露伴は明治37年3月1日号の讀賣新聞で、「天うつ浪愛読者諸君に」と題して、まず前月2月初旬から流行性感冒に罹患し体調を崩していたことを伝え、その後恢復して、再び筆を執ろうとしたところ、運悪く日露戦争が始まったことに触れている。

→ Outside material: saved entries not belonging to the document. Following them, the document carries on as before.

(** * KES: the in-memory key store and the policy API handlers

    A shallow embedding of two parts of the key encryption service:

    - package [mem], the in-memory key-value store with its iterator
      (module [Mem]);
    - the policy routes of package [http] (file [policy-api.go]):
      describe, assign, read, write, delete and list (module [PolicyAPI]).

    Go maps are finite maps ([gmap]) with an explicit nil map, strings are
    [string], errors are values of small inductive types, and the handlers
    run in a state monad over the response writer and the log of calls made
    on the enclave. *)

From stdpp Require Import gmap strings list fin_maps.
From Stdlib Require Import ZArith.

Open Scope string_scope.
Open Scope list_scope.

(** ** Package mem *)

Module Mem.

(** A Go call either returns or panics. Only a write to a nil map can panic
    in this package. *)
Inductive outcome (A : Type) : Type :=
| Done (a : A)
| Panic.
Arguments Done {A} a.
Arguments Panic {A}.

(** The two errors of package kes the store returns; a nil error is [None]. *)
Inductive kesError : Type :=
| ErrKeyExists
| ErrKeyNotFound.

(** key.StoreState, with the two states a store reports. *)
Inductive StoreStatus : Type :=
| StoreAvailable
| StoreUnreachable.

Record StoreState : Type := mkStoreState {
  State : StoreStatus;
  Latency : Z
}.

Section WithKey.

(** key.Key is declared outside this package: the store only moves keys
    around, so the type and its zero value [key.Key{}] are parameters. *)
Context {Key : Type} (zeroKey : Key).

(** *** Go maps of type map[string]key.Key

    [None] is the nil map. Reading, deleting from, measuring and ranging over
    a nil map behave as on an empty map; assigning to it panics. *)
Definition gomap : Type := option (gmap string Key).

Definition contents (m : gomap) : gmap string Key :=
  match m with
  | None => ∅
  | Some g => g
  end.

(** [k, ok := m[name]] *)
Definition map_index (m : gomap) (name : string) : option Key :=
  contents m !! name.

(** [m[name] = k] *)
Definition map_assign (m : gomap) (name : string) (k : Key) : outcome gomap :=
  match m with
  | None => Panic
  | Some g => Done (Some (<[name := k]> g))
  end.

(** [delete(m, name)] *)
Definition map_delete (m : gomap) (name : string) : gomap :=
  match m with
  | None => None
  | Some g => Some (delete name g)
  end.

(** [len(m)] *)
Definition map_len (m : gomap) : nat := size (contents m).

(** The order in which [for name := range m] visits the keys is not
    specified by the language: every key is visited once, in an order the
    runtime picks. A [RangeOrder] is one such pick. *)
Record RangeOrder : Type := mkRangeOrder {
  range_keys : gmap string Key → list string;
  range_keys_perm : ∀ g, range_keys g ≡ₚ elements (dom g)
}.

Definition sorted_order : RangeOrder :=
  {| range_keys := λ g, elements (dom g);
     range_keys_perm := λ g, reflexivity _ |}.

Definition map_range (ρ : RangeOrder) (m : gomap) : list string :=
  range_keys ρ (contents m).

(** *** The store

    Every method holds the lock of the store for its whole body, so a method
    is one atomic step on the map; the lock itself is not part of the
    state. *)
Record Store : Type := mkStore {
  store : gomap
}.

(** The zero value [Store{}]. *)
Definition zeroStore : Store := {| store := None |}.

Definition Status (s : Store) : StoreState * option kesError :=
  ({| State := StoreAvailable; Latency := 0 |}, None).

Definition Create (s : Store) (name : string) (k : Key)
  : outcome (Store * option kesError) :=
  let s1 :=
    match store s with
    | None => {| store := Some ∅ |}
    | Some _ => s
    end in
  match map_index (store s1) name with
  | Some _ => Done (s1, Some ErrKeyExists)
  | None =>
      match map_assign (store s1) name k with
      | Done m => Done ({| store := m |}, None)
      | Panic => Panic
      end
  end.

Definition Delete (s : Store) (name : string) : Store * option kesError :=
  ({| store := map_delete (store s) name |}, None).

Definition Get (s : Store) (name : string) : Key * option kesError :=
  match map_index (store s) name with
  | None => (zeroKey, Some ErrKeyNotFound)
  | Some k => (k, None)
  end.

(** *** The iterator *)
Record iterator : Type := mkIterator {
  values : list string;
  last : string
}.

Definition List (ρ : RangeOrder) (s : Store) : iterator * option kesError :=
  let names :=
    foldl (λ (names : list string) name, names ++ [name]) []
      (map_range ρ (store s)) in
  ({| values := names; last := EmptyString |}, None).

Definition Next (i : iterator) : bool * iterator :=
  match values i with
  | v :: rest => (true, {| values := rest; last := v |})
  | [] => (false, i)
  end.

Definition Name (i : iterator) : string := last i.

Definition Err (i : iterator) : option kesError := None.

(** [k] calls of [Next] in a row; the iterator they leave. *)
Fixpoint advance (k : nat) (i : iterator) : iterator :=
  match k with
  | O => i
  | S k => advance k (Next i).2
  end.

(** *** Histories of calls

    A client drives the store with a sequence of calls; each call leaves an
    event carrying what it returned. *)
Inductive Op : Type :=
| OpStatus
| OpCreate (name : string) (k : Key)
| OpDelete (name : string)
| OpGet (name : string)
| OpList (ρ : RangeOrder).

Inductive Event : Type :=
| EvStatus (st : StoreState) (err : option kesError)
| EvCreate (name : string) (k : Key) (err : option kesError)
| EvDelete (name : string) (err : option kesError)
| EvGet (name : string) (k : Key) (err : option kesError)
| EvList (it : iterator) (err : option kesError).

Definition exec (s : Store) (op : Op) : outcome (Store * Event) :=
  match op with
  | OpStatus => let '(st, err) := Status s in Done (s, EvStatus st err)
  | OpCreate name k =>
      match Create s name k with
      | Done (s', err) => Done (s', EvCreate name k err)
      | Panic => Panic
      end
  | OpDelete name =>
      let '(s', err) := Delete s name in Done (s', EvDelete name err)
  | OpGet name => let '(k, err) := Get s name in Done (s, EvGet name k err)
  | OpList ρ => let '(it, err) := List ρ s in Done (s, EvList it err)
  end.

Fixpoint run (s : Store) (ops : list Op) : outcome (Store * list Event) :=
  match ops with
  | [] => Done (s, [])
  | op :: rest =>
      match exec s op with
      | Done (s', ev) =>
          match run s' rest with
          | Done (s'', evs) => Done (s'', ev :: evs)
          | Panic => Panic
          end
      | Panic => Panic
      end
  end.

(** The event is a successful [Create(name, _)] or a [Delete(name)]. *)
Definition touches (name : string) (ev : Event) : Prop :=
  match ev with
  | EvCreate n _ None => n = name
  | EvDelete n _ => n = name
  | _ => False
  end.

#[global] Instance touches_dec name ev : Decision (touches name ev).
Proof. destruct ev as [| n k [e|] | n e | |]; simpl; apply _. Defined.
(** X22. Hence the analyzer always finds the obstacles predictable and the
    decisions rule-based in a trace that comes from the explorer: such a
    trace scores at least 2, the penalty for decisions that need
    interpretation is never applied, and a successful exploration of fewer
    than 30 steps is never routed to BROWSER_USE. *)
Theorem explored_trace_analysis (self : LLMExplorer.t) (env : Agent.Env)
        (url task : string) (r : ExplorationResult.t) :
  _explore_with_browser_use self env url task = Return r ->
  RepeatabilityScore.predictable_obstacles (RepeatabilityAnalyzer.analyze r) = true
  /\ RepeatabilityScore.rule_based_decisions (RepeatabilityAnalyzer.analyze r) = true
  /\ 2 <= RepeatabilityScore.score (RepeatabilityAnalyzer.analyze r)
  /\ (ExplorationResult.success r = true ->
      (length (ExplorationResult.journey_log r) < 30)%nat ->
      RepeatabilityScore.recommendation (RepeatabilityAnalyzer.analyze r)
      <> "BROWSER_USE").
Proof.
  intros H.
  assert (RepeatabilityAnalyzer.are_decisions_rule_based
            (ExplorationResult.decisions r) = true
          /\ RepeatabilityAnalyzer.are_obstacles_predictable
               (ExplorationResult.obstacles r) = true
          /\ (3 <? length (ExplorationResult.decisions r))%nat = false)
    as (Hrb & Hobs & Hdec).
  { destruct (explored_cases _ _ _ _ _ H) as [[history ->]|[e ->]].
    - unfold result_of_history. cbn [ExplorationResult.decisions
        ExplorationResult.obstacles].
      split; [reflexivity|]. split; [|reflexivity].
      destruct (existsb _ _); reflexivity.
    - cbn. auto. }
  destruct (analyze_flags r) as (_ & Hfo & Hfr & _).
  destruct (analyze_fields r) as (Hrec & _ & _).
  pose proof (analyze_score r) as Hscore.
  rewrite Hrb, Hobs in Hscore. unfold contribution in Hscore.
  rewrite Hfo, Hfr, Hobs, Hrb.
  split; [reflexivity|]. split; [reflexivity|]. split.
  - rewrite Hscore.
    destruct (RepeatabilityAnalyzer.are_steps_deterministic _),
      (RepeatabilityAnalyzer.is_dom_stable _),
      (RepeatabilityAnalyzer.has_dynamic_content _); lia.
  - intros Hs Hlen. rewrite Hrec.
    assert (3 <= RepeatabilityScore.score (RepeatabilityAnalyzer.analyze r))
      as H3.
    { rewrite Hscore. unfold RepeatabilityAnalyzer.is_dom_stable.
      rewrite Hs. apply Nat.ltb_lt in Hlen. rewrite Hlen. cbn [andb].
      destruct (RepeatabilityAnalyzer.are_steps_deterministic _),
        (RepeatabilityAnalyzer.has_dynamic_content _); lia. }
    unfold RepeatabilityAnalyzer.get_recommendation.
    destruct (7 <=? _)%Z; [discriminate|].
    destruct (Z.leb_spec 3 (RepeatabilityScore.score
                              (RepeatabilityAnalyzer.analyze r)));
      [discriminate | lia].
Qed.
(** * Compras: expense data access and auth context

    A shallow embedding of [src/lib/supabase.ts] (the expense data-access
    functions) and of the [AuthProvider] component (session state, profile
    resolution, role check), with the properties of the specification that
    concern them.

    Conventions of the embedding:
    - an [async] function is a computation in the monad [M S], a state
      transformer over [S] whose result is a value or a thrown exception; a
      thrown exception keeps the state reached so far, as in JavaScript;
    - the hosted backend (database, storage, auth service) is the record
      [World]: its tables, the outcome the service will give to each coming
      call ([plan]) and the calls received so far ([trace]);
    - an instant (an ISO-8601 string in the source) is its number of
      milliseconds since the epoch, a [Z];
    - a string is the UTF-8 encoding of the (well-formed) JavaScript string,
      a sequence of bytes. *)

From Stdlib Require Import String Ascii List ZArith Bool Lia.
From Stdlib Require Import Permutation Sorted DecimalString DecimalPos DecimalZ.
Import ListNotations.
Local Open Scope string_scope.
Local Open Scope Z_scope.

(** ** JavaScript values and built-ins used by the source *)

Module Js.

(** [s ? a : b] on a string: the empty string is falsy. *)
Definition truthy (s : string) : bool := negb (s =? "")%string.

(** [o ? a : b] on an optional string ([undefined], [null] are falsy). *)
Definition truthy_opt (o : option string) : bool :=
  match o with Some s => truthy s | None => false end.

(** [a || b] on optional strings. *)
Definition or_else (a b : option string) : option string :=
  if truthy_opt a then a else b.

(** A string from a list of byte values. *)
Definition bytes (l : list nat) : string :=
  fold_right (fun n s => String (ascii_of_nat n) s) EmptyString l.

(** The characters [String.prototype.trim] strips, the WhiteSpace and
    LineTerminator code points of ECMAScript, in UTF-8: U+0009 to U+000D,
    U+0020, U+00A0, U+1680, U+2000 to U+200A, U+2028, U+2029, U+202F,
    U+205F, U+3000 and U+FEFF. *)
Definition white_space : list string :=
  map bytes
    [[9]; [10]; [11]; [12]; [13]; [32]; [194; 160]; [225; 154; 128];
     [226; 128; 128]; [226; 128; 129]; [226; 128; 130]; [226; 128; 131];
     [226; 128; 132]; [226; 128; 133]; [226; 128; 134]; [226; 128; 135];
     [226; 128; 136]; [226; 128; 137]; [226; 128; 138];
     [226; 128; 168]; [226; 128; 169]; [226; 128; 175]; [226; 129; 159];
     [227; 128; 128]; [239; 187; 191]]%nat.

(** [s] without its prefix [w], when it has it. *)
Fixpoint strip_prefix (w s : string) : option string :=
  match w with
  | EmptyString => Some s
  | String a w' =>
      match s with
      | String b s' => if Ascii.eqb a b then strip_prefix w' s' else None
      | EmptyString => None
      end
  end.

Fixpoint strip_first (ws : list string) (s : string) : option string :=
  match ws with
  | [] => None
  | w :: ws' =>
      match strip_prefix w s with
      | Some r => Some r
      | None => strip_first ws' s
      end
  end.

(** [s] without its first character, when that is white space. *)
Definition after_space (s : string) : option string := strip_first white_space s.

(** Strips leading white space, one character at a time; [n] bounds the
    number of characters. *)
Fixpoint trim_start_upto (n : nat) (s : string) : string :=
  match n with
  | O => s
  | S n' =>
      match after_space s with
      | Some r => trim_start_upto n' r
      | None => s
      end
  end.

Definition trim_start (s : string) : string := trim_start_upto (String.length s) s.

(** Nothing is left of [s] once its leading white space is stripped. *)
Definition all_space (s : string) : bool := (trim_start s =? "")%string.

(** Cuts [s] where its trailing white space starts. *)
Fixpoint trim_end (s : string) : string :=
  match s with
  | String c s' => if all_space s then EmptyString else String c (trim_end s')
  | EmptyString => EmptyString
  end.

Definition trim (s : string) : string := trim_end (trim_start s).
(** * APRS packet decoder (aprs-decoder.py): a shallow embedding and its properties

    The decoder of [src/aprs-decoder.py] is the class [APRSPacket]: its
    constructor stores the raw line and calls [parse], which splits the line
    with a regular expression, classifies the content by its first character
    and, for position reports, calls [_parse_position].

    Python strings are sequences of Unicode code points, [re] is a
    backtracking matcher, [int] and [float] accept every Unicode decimal
    digit, and a Python [float] is an IEEE 754 binary64 number.  The
    embedding keeps all four: text is a list of code points, the three
    patterns of the source are values of a small regular expression type run
    by a backtracking matcher with capture groups, and coordinates are
    primitive binary64 floats. *)

From Stdlib Require Import ZArith NArith List String Ascii Bool Lia.
From Stdlib Require Import Floats Uint63.
Import ListNotations.

(* ================================================================== *)
(** * Text: Python [str] as a list of code points *)
(* ================================================================== *)

Module Unicode.

Definition char := N.
Definition text := list char.

(** [ord "A"] is the code point of an ASCII character. *)
Definition ord (a : ascii) : char := N_of_ascii a.

(** A string literal of the source, as text. *)
Fixpoint str (s : string) : text :=
  match s with
  | EmptyString => []
  | String a s' => ord a :: str s'
  end.
Lemma required_comprehension (fs : list pyval) (decls : list (string * bool)) :
  Forall2 declares fs decls →
  ∃ rf, comprehension (λ f, Py.truthy <$> Py.get f "required" (PyBool false)) Ok fs = Ok rf
        ∧ Forall2 declares rf (filter (λ d, d.2 = true) decls).
Proof.
  induction 1 as [|f decl fs decls (d & -> & Hk & Hr) _ (rf & IH & Hrf)]; simpl.
  - exists []. split; [done | constructor].
  - rewrite Hr, IH. destruct decl as [k [|]]; simpl in *.
    + rewrite filter_cons_True by done. exists (PyDict d :: rf). split; [done|].
      constructor; [|done]. by exists d.
    + rewrite filter_cons_False by done. by exists rf.
Qed.

Lemma missing_comprehension (keys : gset string) (rf : list pyval)
    (decls : list (string * bool)) :
  Forall2 declares rf decls →
  comprehension
    (λ f, let! k := Py.getitem f "key" in negb <$> in_key_set k keys)
    (λ f, Py.getitem f "key") rf
  = Ok (PyStr ∘ fst <$> filter (λ d, d.1 ∉ keys) decls).
Proof.
  induction 1 as [|f decl fs decls (d & -> & Hk & Hr) _ IH]; simpl; [done|].
  rewrite Hk. simpl. rewrite IH. destruct (decide (decl.1 ∈ keys)) as [Hin|Hin].
  - rewrite bool_decide_eq_true_2 by done. simpl.
    rewrite filter_cons_False; [done | by intros ?].
  - rewrite bool_decide_eq_false_2 by done. simpl.
    by rewrite filter_cons_True.
Qed.

Lemma size_key_set (keys : list string) :
  size (list_to_set (C:=gset string) keys) = length (remove_dups keys).
Proof.
  rewrite <- (size_list_to_set (C:=gset string) (remove_dups keys))
    by apply NoDup_remove_dups.
  f_equal. apply set_eq. intros k.
  by rewrite !elem_of_list_to_set, elem_of_remove_dups.
Qed.

(** C8: for a sample and an RDMP version whose fields are declared as
    [decls], the check returns [total_required] = the number of fields with
    [required] true, [missing_fields] = the required keys with no FieldValue
    on the sample, in declaration order, [total_filled] = the number of
    distinct keys among the sample's FieldValues, required or not, and
    [is_complete] true iff [missing_fields] is empty. *)
Theorem check_sample_completeness_spec (sample : Sample) (rdmp : RDMPVersion)
    (body : dict) (fs : list pyval) (decls : list (string * bool)) :
  rdmp_json rdmp = PyDict body →
  Py.dict_get "fields" body = Some (PyList fs) →
  Forall2 declares fs decls →
  ∃ c, check_sample_completeness sample rdmp = Ok c
       ∧ total_required c = spec_total_required decls
       ∧ missing_fields c = spec_missing_fields decls sample
       ∧ total_filled c = spec_total_filled sample
       ∧ (is_complete c = true ↔ missing_fields c = []).
Proof.
  intros Hjson Hfields Hdecl. unfold check_sample_completeness.
  rewrite Hjson. simpl. rewrite Hfields. simpl.
  destruct (required_comprehension fs decls Hdecl) as (rf & -> & Hrf). simpl.
  rewrite (missing_comprehension _ rf _ Hrf). simpl.
  eexists. split; [reflexivity|]. simpl. repeat split.
  - by apply Forall2_length in Hrf.
  - unfold spec_missing_fields. rewrite list_filter_filter. f_equal.
    apply list_filter_iff. intros [k r]. simpl. unfold filled_keys.
    rewrite elem_of_list_to_set. tauto.
  - apply size_key_set.
  - intros H%bool_decide_eq_true. by apply length_zero_iff_nil.
  - intros ->. done.
Qed.

Lemma check_sample_completeness_spec_witness :
  ∃ c, check_sample_completeness (sample_with ["age"; "note"; "age"])
         (version_of 1 1 study_plan) = Ok c
       ∧ total_required c = 2%nat
       ∧ missing_fields c = [PyStr "sex"]
       ∧ total_filled c = 2%nat
       ∧ (is_complete c = true ↔ missing_fields c = []).
Proof.
  exact (check_sample_completeness_spec (sample_with ["age"; "note"; "age"])
           (version_of 1 1 study_plan) (schemas.model_dump study_plan) _
           (declared_fields study_plan) eq_refl eq_refl (model_dump_declares study_plan)).
Defined.

(** ** The schema validator *)

Lemma grows_refl s : grows s s.
Proof. split; [done | auto]. Qed.

Lemma grows_trans s1 s2 s3 : grows s1 s2 → grows s2 s3 → grows s1 s3.
Proof. intros [H1 H2] [H3 H4]. split; [by etrans | auto]. Qed.

Lemma for_enumerate_app {A St} (body : nat → A → St → result St) l1 l2 i s :
  for_enumerate body i (l1 ++ l2) s
  = let! s1 := for_enumerate body i l1 s in for_enumerate body (i + length l1) l2 s1.
Proof.
  revert i s. induction l1 as [|x l1 IH]; intros i s; simpl.
  - by rewrite Nat.add_0_r.
  - destruct (body i x s) as [s'|e]; simpl; [|done].
    rewrite IH. by rewrite Nat.add_succ_r.
Qed.
Lemma walk_tree_clear skip_set t :
  ∀ top item, item ∈ walk_tree t (skip_pruner skip_set) top →
    top `prefix_of` item.1.1 ∧ clear_between skip_set top item.1.1.
Proof.
  induction t as [subdirs files IH] using Tree_nested_ind. intros top item.
  rewrite walk_tree_unfold. intros [->|Hin]%elem_of_cons.
  { split; [done|]. intros q H1 H2 Hne. destruct Hne. by apply (anti_symm prefix). }
  apply list_elem_of_In, in_flat_map in Hin as (d & Hd%list_elem_of_In & Hin%list_elem_of_In).
  unfold skip_pruner in Hd. apply list_elem_of_filter in Hd as [[Hskip Hmac] _].
  destruct (child_named d subdirs) as [sub|] eqn:E; [|by apply elem_of_nil in Hin].
  apply child_named_elem_of in E. rewrite Forall_forall in IH.
  destruct (IH _ E _ _ Hin) as [Hpre Hclear].
  split. { etrans; [|done]. by apply prefix_app_r. }
  intros q Hq1 Hq2 Hne.
  destruct (prefix_weak_total _ _ _ Hq2 Hpre) as [Hq|Hq].
  - destruct Hq1 as [k1 ->]. destruct Hq as [k2 Hk]. rewrite <- app_assoc in Hk.
    apply app_inv_head in Hk. destruct k1 as [|x k1]; [by rewrite app_nil_r in Hne|].
    destruct k1; [|by destruct k1]. simpl in Hk. injection Hk as <- _.
    split; [done|]. rewrite last_snoc. by intros [= ?].
  - destruct (decide (q = top ++ [d])) as [->|Hne'].
    + split; [done|]. rewrite last_snoc. by intros [= ?].
    + by apply Hclear.
Qed.

(** The patched walk on a tree never yields a directory that is in the
    skip set or below a directory of the skip set, unless that directory
    lies above the top of the walk. *)
Lemma filtered_walk_avoids_skipped fs skip_set top item D :
  item ∈ filtered_walk skip_set (os_walk_on fs) keep_all top →
  D ∈ skip_set → D `prefix_of` item.1.1 →
  D `prefix_of` top ∧ D ≠ top.
Proof.
  unfold filtered_walk. case_bool_decide as Htop; [by intros ?%elem_of_nil|].
  intros Hin HD Hpre.
  apply list_elem_of_fmap in Hin as ([[r ds] fs'] & -> & Hin). cbn [fst] in Hpre.
  unfold os_walk_on in Hin.
  destruct (lookup_dir fs top) as [sub|]; [|by apply elem_of_nil in Hin].
  change (λ current_root dirnames, keep_all current_root (filter _ dirnames))
    with (skip_pruner skip_set) in Hin.
  apply walk_tree_clear in Hin as [Htr Hclear]. cbn [fst] in *.
  destruct (prefix_weak_total _ _ _ Hpre Htr) as [H|H].
  - split; [done|]. by intros ->.
  - destruct (decide (D = top)) as [->|Hne]; [done|].
    by destruct (Hclear D H Hpre Hne).
Qed.
(** *** rag.js: the entry point *)

(** The object literal of the catch block of [askQuestion], for a
    thrown value whose [message] could be read. *)
Definition errorResponse (error : Error) : value :=
  JObj [ (lit "type", JStr (lit "ERROR"));
         (lit "message", JStr (lit "An error occurred while processing your query."));
         (lit "error", message error) ].

(** The body of the try block and the catch block; the console output
    in between has no part in the result and is left out.  The catch
    block evaluates [error.message] for its object literal, which throws
    when the value caught is undefined or null. *)
Definition askQuestion (query : jsstring) : completion value :=
  tryCatch
    (context <- getRelevantDocuments query ;;
     queryType <- classifyQuery query context ;;
     response <- handleQuery query queryType context ;;
     ret response)
    (fun error =>
       message <- getMessage error ;;
       ret (errorResponse error)).

(** *** rag.js: its own [handleQuery]

    rag.js still carries an earlier copy of the dispatcher, which
    [askQuestion] does not call.  It parses the model's reply as
    [handleTechnicalWithDocs] does, falls back to a record of its own,
    and has no default case: [None] is the [undefined] it returns for
    any other query type. *)
Definition ragFallback : value :=
  JObj [ (lit "type", JStr (lit "TECHNICAL_NO_DOCS"));
         (lit "message", JStr (lit "Unable to process the technical documentation response. Redirecting to support."));
         (lit "contactInfo",
           JObj [ (lit "email", JStr (lit "tech@support.com"));
                  (lit "phone", JStr (lit "1-800-XXX-YYYY"));
                  (lit "supportHours", JStr (lit "24/7")) ]);
         (lit "ticketPriority", JStr (lit "High")) ].

Definition ragHandleQuery (query queryType context : jsstring)
  : completion (option value) :=
  if eqb queryType (lit "TECHNICAL_WITH_DOCS") then
    tryCatch
      (response <- model_invoke svc [systemPrompt; userPrompt query context] ;;
       parsedResponse <- parseResponse response ;;
       r <- buildResponse parsedResponse ;;
       ret (Some r))
      (fun error => ret (Some ragFallback))
  else if eqb queryType (lit "TECHNICAL_NO_DOCS") then ret (Some handleTechnicalNoDocs)
  else if eqb queryType (lit "BILLING") then ret (Some handleBilling)
  else if eqb queryType (lit "IRRELEVANT") then ret (Some handleIrrelevant)
  else ret None.

End WithServices.

(** *** Reading a response *)

(** [r.k] on a response record. *)
Definition field (k : string) (r : value) : option value :=
  match r with
  | JObj props => lookup (lit k) props
  | _ => None
  end.
Arguments field k%_string r.

(** The five tags a response may carry. *)
Definition responseTags : list jsstring :=
  [ lit "TECHNICAL_WITH_DOCS"; lit "TECHNICAL_NO_DOCS"; lit "BILLING";
    lit "IRRELEVANT"; lit "ERROR" ].

End Pipeline.

(** ** Fixed collaborators for concrete runs *)

Module Fixtures.
Import JsString Json Completion External Pipeline.

(** Services that answer every call the same way: the store is
    reachable and finds [docs]; the relevance chain, the classification
    chain and the synthesizer's model call complete as given. *)
Definition cannedServices (docs : list jsstring)
           (relevance classification reply : completion jsstring) : Services :=
  mkServices (Normal tt)
             (fun _ _ => Normal docs)
             (fun _ => reply)
             (fun _ _ => relevance)
             (fun _ => classification).

(** Services whose vector store cannot be reached. *)
Definition unreachableStore (e : Error) : Services :=
  mkServices (Throw e)
             (fun _ _ => Normal [])
             (fun _ => Normal [])
             (fun _ _ => Normal [])
             (fun _ => Normal []).

(** An upper-case table that leaves every code point above ASCII as it
    is; the concrete runs below use ASCII replies only. *)
Definition asciiOnlyTable (cp : N) : list N := [cp].

(** The reply of the specification's recovery example: the JSON text
    between a json fence and a closing fence, each on a line of its own. *)
Definition fencedReply : jsstring :=
  lit "```json" ++ [10] ++ litq "{'answer':'x'}" ++ [10] ++ lit "```".











End Fixtures.

(** ** JSON.stringify of the request *)

Module JsonStringify.
Import JsString Json.

(** A hexadecimal digit, in lower case as UnicodeEscape writes it. *)
Definition hexDigitChar (d : N) : char16 :=
  if d <? 10 then 48 + d else 87 + d.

本来なら作家は戦争とは関わりなく、その仕事をすべきなのだが、と断った上で、

()りながら予の腹中の秘を打明けて申せば、「天うつ浪」の是より描写せんとする一大段は、彼のお龍といへる一婦人の上に渉りて、比較的に脂粉の気甚だ多き文字を為さざるべからざるところに臨み居り候」とこれから描く内容が艶っぽく、戦時下には相応しくないと述べ、

「是の如き訳合にて、「天うつ浪」の第百一回以下新に描写し初めんとするお龍、及び其の友にして富人の妾たる容貌(きりょう)自慢智慧自慢侠気自慢の一佳人おとうといへるものの上に就いての稿は既に其の幾分を成しあるにも関わらず、恰も満一百回にして談話の一大段を五十子の回復といふに卒れるを機をして、当分掲載の中止を乞ひ申候」と続けて、一時中断を宣言した。

 そして、

「予は決して「天うつ浪」を半途にして抛擲せず。されば、戦争の状況愈々佳良にして国民の心や忡々たらざるを得るあるの時に至らば、直にまた本誌に掲載して読者の瀏覧を乞はんと存じ居る事に御座候間、右様御承知相成りて「天うつ浪」の掲載を聊か繰り延ぶるに過ぎぬ暫時の間を作者に与え、作者をしてまた自ら悦んで筆を執るに至らしめられん事を希望致し候」と書き添えている。

 また、この時期、露伴の兄である郡司成忠大尉が捕虜となったことも筆を折る大きな要因ともなったようである。


 とりあえず、この「其 百」をもって、私もしばし時間をいただき、次回に備えたいと考えている次第です。